Collected data entries
(** * k8s-cloud-provider: resource-graph planning, retry and rate limiting

    A shallow embedding of the parts of the repository that the
    specification talks about:

    - [exec]: the retry decorator [retriableAction] and the fakes of its
      test file;
    - [backendservice]: [backendServiceNode.Diff] and
      [backendServiceUpdateAction];
    - [cloud]: the composite and per-project rate limiters.

    Go methods with a pointer receiver are state transformers over an
    explicit world [W]; a Go [error] that may be [nil] is an
    [option error]. *)

From Stdlib Require Import ZArith Lia.
From stdpp Require Import gmap strings list fin_maps.

Local Open Scope Z_scope.
Local Open Scope string_scope.
Local Open Scope list_scope.

(** ** Go basics *)

(** Go's [int] on the 64-bit targets of the repository: two's complement,
    arithmetic wraps around. *)
Definition int_wrap (z : Z) : Z := (z + 2 ^ 63) `mod` 2 ^ 64 - 2 ^ 63.

(** A Go [error] value.  [fmt.Errorf] without [%w] (and [errors.New])
    yields an [errorString]; with [%w] it yields a [wrapError] that keeps
    the wrapped error next to the text printed before it. *)
Inductive error : Type :=
  | errorString (msg : string)
  | wrapError (msg : string) (err : error).

Fixpoint Error (e : error) : string :=
  match e with
  | errorString msg => msg
  | wrapError msg err => msg +:+ Error err
  end.

Global Instance error_eq_dec : EqDecision error.
Proof. solve_decision. Defined.

(** [strings.Join]. *)
Fixpoint Join (elems : list string) (sep : string) : string :=
  match elems with
  | [] => ""
  | [s] => s
  | s :: rest => s +:+ sep +:+ Join rest sep
  end.

(** ** Package meta and cloud.ResourceID *)

Module meta.

(** Modelled from the spec: package [meta] is not among the sources.  The
    spec gives a key a name and a scope "Global, Regional(region),
    Zonal(zone)"; [Type] is the tag of the scope. *)
Inductive KeyType : Type := Global | Regional | Zonal.
Lemma score_pr_raises (m : PRMetrics) :
  (size m <= -1)%Z -> score_pr m = Raise ValueError.
Proof.
  intros Hs. unfold score_pr, log1p.
  destruct (Rlt_dec (-1) (IZR (size m))) as [Hlt | _]; [| reflexivity].
  apply IZR_le in Hs. lra.
Qed.

Lemma tfr_risk_bounds (m : PRMetrics) : 0 <= tfr_risk m <= 1.
Proof.
  unfold tfr_risk. destruct (time_to_first_review_hours m).
  - apply clamp_bounds. lra.
  - lra.
Qed.

Lemma ttm_risk_bounds (m : PRMetrics) : 0 <= ttm_risk m <= 1.
Proof.
  unfold ttm_risk. destruct (time_to_merge_hours m).
  - apply clamp_bounds. lra.
  - lra.
Qed.

Lemma ci_risk_bounds (m : PRMetrics) : 0 <= ci_risk m <= 1.
Proof. unfold ci_risk. destruct (ci_failed m); lra. Qed.

Lemma components_bounds (m : PRMetrics) :
  Forall (fun kv => 0 <= snd kv <= 1) (components_of m).
Proof.
  unfold components_of.
  repeat (apply Forall_cons; [simpl |]); try apply Forall_nil;
    solve [ apply clamp_bounds; lra
          | apply tfr_risk_bounds | apply ttm_risk_bounds
          | apply ci_risk_bounds ].
Qed.

(** C1: on every valid metrics record [score_pr] returns, its score lies in
    [[0, 100]] and every entry of its component dict lies in [[0, 1]]. *)
Theorem score_pr_bounds (m : PRMetrics) :
  valid_metrics m ->
  exists score components,
    score_pr m = Ok (score, components)
    /\ 0 <= score <= 100
    /\ Forall (fun kv => 0 <= snd kv <= 1) components.
Proof.
  intros Hv. exists (score_of m), (components_of m).
  split; [| split].
  - apply score_pr_defined. unfold size.
    pose proof (valid_additions m Hv). pose proof (valid_deletions m Hv). lia.
  - apply clamp_bounds. lra.
  - apply components_bounds.
Qed.

Lemma score_pr_bounds_witness :
  let m := mkMetrics 120 30 5 1 (Some (1 / 4)) None (Some 10) true in
  valid_metrics m
  /\ exists score components,
       score_pr m = Ok (score, components)
       /\ 0 <= score <= 100
       /\ Forall (fun kv => 0 <= snd kv <= 1) components.
Proof.
  assert (Hv : valid_metrics
                 (mkMetrics 120 30 5 1 (Some (1 / 4)) None (Some 10) true)).
  { constructor; simpl; try lia; try lra; exact I. }
  split; [exact Hv | apply score_pr_bounds; exact Hv].
Defined.

(** *** Monotonicity *)

Lemma ln_le_mono (x y : R) : 0 < x -> x <= y -> ln x <= ln y.
Proof.
  intros Hx [Hlt | Heq].
  - left. apply ln_increasing; assumption.
  - subst. right. reflexivity.
Qed.

Lemma ln_2001_pos : 0 < ln (1 + 2000).
Proof.
  rewrite <- ln_1. apply ln_increasing; lra.
Qed.

Lemma size_risk_of_mono (m m' : PRMetrics) :
  (0 <= size m)%Z -> (size m <= size m')%Z ->
  size_risk_of m <= size_risk_of m'.
Proof.
  intros H0 Hle. unfold size_risk_of. apply clamp_mono.
  apply IZR_le in H0. apply IZR_le in Hle.
  apply Rmult_le_compat_r.
  - left. apply Rinv_0_lt_compat, ln_2001_pos.
  - apply ln_le_mono; lra.
Qed.

Lemma ratio_risk_mono (x y d : R) :
  0 < d -> x <= y -> clamp (x / d) 0 1 <= clamp (y / d) 0 1.
Proof.
  intros Hd Hle. apply clamp_mono.
  apply Rmult_le_compat_r; [left; apply Rinv_0_lt_compat, Hd | exact Hle].
Qed.

(** The score falls when no component risk falls. *)
Lemma score_of_antitone (m m' : PRMetrics) :
  size_risk_of m <= size_risk_of m' ->
  files_risk m <= files_risk m' ->
  review_rounds_risk m <= review_rounds_risk m' ->
  churn_risk m <= churn_risk m' ->
  tfr_risk m <= tfr_risk m' ->
  ttm_risk m <= ttm_risk m' ->
  ci_risk m <= ci_risk m' ->
  score_of m' <= score_of m.
Proof.
  intros Hs Hf Hr Hc Ht Hm Hci. unfold score_of. apply clamp_mono.
  unfold risk_sum, w_size, w_files, w_review_rounds, w_churn,
    w_time_to_first_review, w_time_to_merge, w_ci_fail.
  lra.
Qed.

Lemma score_of_step (m m' : PRMetrics) :
  (0 <= size m)%Z -> risk_step m m' -> score_of m' <= score_of m.
Proof.
  intros H0 Hstep.
  destruct Hstep as [a d Hle | f Hle | r Hle | c c' Hc Hle
                    | h h' Hh Hle | h h' Hh Hle | Hci];
    apply score_of_antitone;
    try (unfold size_risk_of, size; simpl; apply Rle_refl);
    try (unfold files_risk, review_rounds_risk, churn_risk, tfr_risk,
           ttm_risk, ci_risk; simpl; apply Rle_refl).
  - apply size_risk_of_mono; [exact H0 | exact Hle].
  - unfold files_risk; simpl. apply ratio_risk_mono; [lra | apply IZR_le, Hle].
  - unfold review_rounds_risk; simpl.
    apply ratio_risk_mono; [lra | apply IZR_le, Hle].
  - unfold churn_risk; simpl. rewrite Hc; simpl.
    apply ratio_risk_mono; [lra | exact Hle].
  - unfold tfr_risk; simpl. rewrite Hh.
    apply ratio_risk_mono; [lra | exact Hle].
  - unfold ttm_risk; simpl. rewrite Hh.
    apply ratio_risk_mono; [lra | exact Hle].
  - unfold ci_risk; simpl. rewrite Hci. lra.
Qed.

Lemma risk_step_size (m m' : PRMetrics) :
  risk_step m m' -> (size m <= size m')%Z.
Proof.
  intros Hstep; destruct Hstep; unfold size in *; simpl; lia.
Qed.

(** C2: raising a single risk input of a metrics record, the other inputs
    held fixed, never raises the score [score_pr] returns. *)
Theorem score_pr_monotone (m m' : PRMetrics) :
  (0 <= size m)%Z ->
  risk_step m m' ->
  exists s c s' c',
    score_pr m = Ok (s, c) /\ score_pr m' = Ok (s', c') /\ s' <= s.
Proof.
  intros H0 Hstep.
  exists (score_of m), (components_of m), (score_of m'), (components_of m').
  split; [| split].
  - apply score_pr_defined, H0.
  - apply score_pr_defined. pose proof (risk_step_size m m' Hstep). lia.
  - apply score_of_step; assumption.
Qed.

Lemma score_pr_monotone_witness :
  let m := mkMetrics 120 30 5 1 (Some (1 / 4)) None (Some 10) false in
  exists s c s' c',
    score_pr m = Ok (s, c) /\ score_pr (with_files m 9) = Ok (s', c')
    /\ s' <= s.
Proof.
  apply (score_pr_monotone
           (mkMetrics 120 30 5 1 (Some (1 / 4)) None (Some 10) false)).
  - unfold size; simpl; lia.
  - apply step_files. simpl. lia.
Defined.
(** X12: the lock wait has no limit of its own.  Against a provider that
    keeps answering [locked] it never returns: whatever number of polls it
    is allowed, it uses them all, one second apart, and is still waiting.
    [wait_timeout] is not consulted. *)
Theorem lock_wait_is_unbounded {W} (api : Provider W) (serverid : string) :
  (forall w, exists w', srv_status api serverid w = (Ok "locked", w')) ->
  forall fuel (s : st W),
  exists evs,
    fst (GlesysRunner.wait_for_server_lock api fuel serverid s) = OutOfFuel
    /\ log (snd (GlesysRunner.wait_for_server_lock api fuel serverid s))
       = (log s ++ evs)%list
    /\ polls evs = S fuel /\ sleeps evs = repeat 1 fuel.
Proof.
  intros Hlocked fuel s. unfold GlesysRunner.wait_for_server_lock.
  destruct (Hlocked (cloud s)) as [w' Hs].
  mret (status_spec api serverid s "locked" w' Hs).
  destruct (lock_loop_exhausts api serverid Hlocked fuel
              (extend s w' [EvStatus serverid (Ok "locked")]))
    as (evs & Ho & Hl & Hp & Hsl).
  exists ([EvStatus serverid (Ok "locked")] ++ evs)%list.
  split; [ exact Ho | ]. split.
  - rewrite Hl. cbn [log extend]. now rewrite <- app_assoc.
  - rewrite polls_app, sleeps_app, Hp, Hsl. now split.
Qed.

Lemma lock_wait_is_unbounded_witness :
  exists evs,
    fst (GlesysRunner.wait_for_server_lock jammed 600 "wps1"
           (Cloud.boot Cloud.one)) = OutOfFuel
    /\ log (snd (GlesysRunner.wait_for_server_lock jammed 600 "wps1"
                   (Cloud.boot Cloud.one)))
       = (log (Cloud.boot Cloud.one) ++ evs)%list
    /\ polls evs = 601%nat /\ sleeps evs = repeat 1 600.
Proof.
  apply (lock_wait_is_unbounded jammed "wps1").
  intros w. exists w. reflexivity.
Defined.
(** The loop [for giver, receiver in pairs] of [send_emails].  It yields the
    actions, how the loop ended ([Ok]: it ran to its end) and the answers
    the server has left. *)
Fixpoint send_each (config : config) (rules : Rules) (pairs : list pair) (dry_run : bool)
    (w : list reply) : list action * reply * list reply :=
  match pairs with
  | [] => ([], Ok, w)
  | (giver, receiver) :: pairs' =>
      let email_from := user (smtp config) in
      let email_to := email giver in
      match render (user (smtp config)) giver receiver (email_subject config) rules with
      | None => ([], OtherError, w)
      | Some email_body =>
          if dry_run then
            let '(acts, r, w) := send_each config rules pairs' dry_run w in
            (Say email_body :: acts, r, w)
          else
            let '(r, w) := next w in
            let sending :=
              [SayPart ("Sending e-mail to " +:+ ljust 30 email_to);
               Smtp (Sendmail email_from email_to email_body) r] in
            match r with
            | Ok =>
                let '(acts, r, w) := send_each config rules pairs' dry_run w in
                (sending ++ [Say "[OK]"; Sleep 1] ++ acts, r, w)
            | _ => (sending, r, w)
            end
      end
  end.

(** The body of the [try] after the connection is made: [ehlo] and [login]
    unless it is a dry run, then the loop. *)
Definition session (config : config) (rules : Rules) (pairs : list pair) (dry_run : bool)
    (w : list reply) : list action * reply * list reply :=
  if dry_run then send_each config rules pairs dry_run w
  else
    let '(r, w) := next w in
    match r with
    | Ok =>
        let '(r', w) := next w in
        let login := Smtp (Login (user (smtp config)) (password (smtp config))) r' in
        match r' with
        | Ok =>
            let '(acts, r'', w) := send_each config rules pairs dry_run w in
            (Smtp Ehlo r :: login :: acts, r'', w)
        | _ => ([Smtp Ehlo r; login], r', w)
        end
    | _ => ([Smtp Ehlo r], r, w)
    end.

(** [send_emails(config, rules, pairs, dry_run)].  [template_ok] tells
    whether [email_template.j2] can be opened and parsed.  When the
    connection fails, [server] is not bound and the [finally] clause raises
    [UnboundLocalError]; an exception raised by [server.close()] replaces
    the one that is on its way. *)
Definition send_emails (config : config) (rules : Rules) (pairs : list pair)
    (dry_run : bool) (template_ok : bool) (w : list reply)
  : list action * result * list reply :=
  if negb template_ok then ([Opened false], Raise ForeignError, w)
  else
    let '(r, w) := next w in
    let connect := Smtp (Connect (host (smtp config)) (port (smtp config))) r in
    match r with
    | Ok =>
        let '(acts, r, w) := session config rules pairs dry_run w in
        let handler :=
          match r with
          | SMTPException repr => [Say ("SMTP borked: ex=" +:+ repr)]
          | _ => []
          end in
        let '(rc, w) := next w in
        ([Opened true; connect] ++ acts ++ handler ++ [Smtp Close rc],
         match rc with
         | Ok => match r with OtherError => Raise ForeignError | _ => Return end
         | SMTPException repr => Raise (SMTPError repr)
         | OtherError => Raise ForeignError
         end,
         w)
    | SMTPException repr =>
        ([Opened true; connect; Say ("SMTP borked: ex=" +:+ repr)],
         Raise UnboundLocalError, w)
    | OtherError => ([Opened true; connect], Raise UnboundLocalError, w)
    end.
(** * astro.js: positions, transits, rise and set times of the Sun and the Moon

    A shallow embedding of [src/astro.js], in two readings of its numbers.

    Exact arithmetic.  The program is embedded on the real numbers: the
    arithmetic of the source is read as exact arithmetic on [R], and the
    literals of the source ([0.412994], [4121e-18], ...) are the decimal
    numbers they spell.  [Math.sin], [Math.cos], [Math.sqrt], [Math.asin],
    [Math.acos] are the functions of the same name on [R]; [Math.abs] is
    [Rabs]; [Math.floor] is the integer part [Zfloor]; [Math.atan2] is the
    two-argument arctangent with values in (-PI, PI].  There is no rounding,
    no signed zero and no infinity.  The only non-number the program
    produces on purpose, the [NaN] that [riseset] returns when there is no
    event, is a constructor of its own ([NaN] of [number]).  Outside the
    domain of an operation (a division by 0, the square root of a negative
    number, [asin] or [acos] outside [-1, 1]) JavaScript leaves the finite
    numbers, and this reading, which follows the total functions of the
    library there, no longer describes it: a theorem whose content depends
    on the value of such an operation carries the hypothesis that keeps it
    inside the domain (a time a [Date] can hold, an object away from the
    origin, a divisor other than 0).

    Binary64.  What the program computes is rounded.  Where rounding
    decides a claim (the wrap of [hour_angle], the sine of the altitude in
    [Observer], times far beyond the range of [Date]) the expressions
    concerned are embedded a second time, on binary64 numbers, in the
    module [Binary64] at the end of the definitions, and evaluated there.

    Loops.  The two [for(;;)] loops of the source (Kepler's equation in
    [Planet.setTime], the rise/set iteration in [Planet.riseset]) take a
    [fuel : nat]; [None] means that the loop is still running when the fuel
    is spent.  The fuel that is left when [riseset] calls [setTime] is the
    fuel of that call.

    Objects.  A [Planet] object is the record of its four fields; a method
    that assigns to [this] returns the new record. *)

From Stdlib Require Import Floats.
From Stdlib Require Import Reals Lra Lia ZArith Zfloor RNsatz.
(* ===== verification/_CoqProject ===== *)
-Q . S2P
Prelude.v
Libraries.v
ByteOrder.v
Protocol.v
Intercept.v
NetBuffer.v
NetPush.v
NetDecode.v
NetFormat.v
NetMessages.v
NetSamples.v
NetSafety.v
NetStream.v
NetLiveness.v
NetRoundTrip.v
ExportBuffer.v
IpReassembly.v
TcpReassembly.v
Publish.v
SeqTracker.v
Forwarder.v
Pipeline.v
JenkinsHash.v
AccessSession.v
Radius.v
RadiusSession.v
RadiusParse.v
Ipiri.v
RadiusIri.v
RadiusProps.v
Gtp.v
GtpParse.v
GtpProps.v
GtpOrder.v
HashTable.v
IpSession.v
TimedIntercept.v
CoreServer.v
ThreadTables.v
PacketContents.v
PacketProcess.v
ThreadProps.v
ThreadFaults.v
PacketProps.v
SyncSessions.v
SyncProps.v
SyncThreads.v
SyncIntercepts.v
GtpSync.v
SyncProvisioner.v
SyncProvProps.v
SyncConfig.v
SyncRefine.v
SyncClaims.v
Provisioner.v
ProvReload.v
ProvAuth.v
ProvProps.v
ProvHi1.v
ProvFaults.v
ProvReloadProps.v
ProvAuthProps.v
MedHandover.v
MedAgency.v
MedMain.v
MedCollector.v
MedCollectorProps.v
MedOutlet.v
MedDelivery.v
MedAgencyProps.v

**Work to be completed**
Using the records above, filter out every line that lacks the string "astro" and copy the rest.

**Final answer**
(** * astro.js: positions, transits, rise and set times of the Sun and the Moon
    A shallow embedding of [src/astro.js], in two readings of its numbers.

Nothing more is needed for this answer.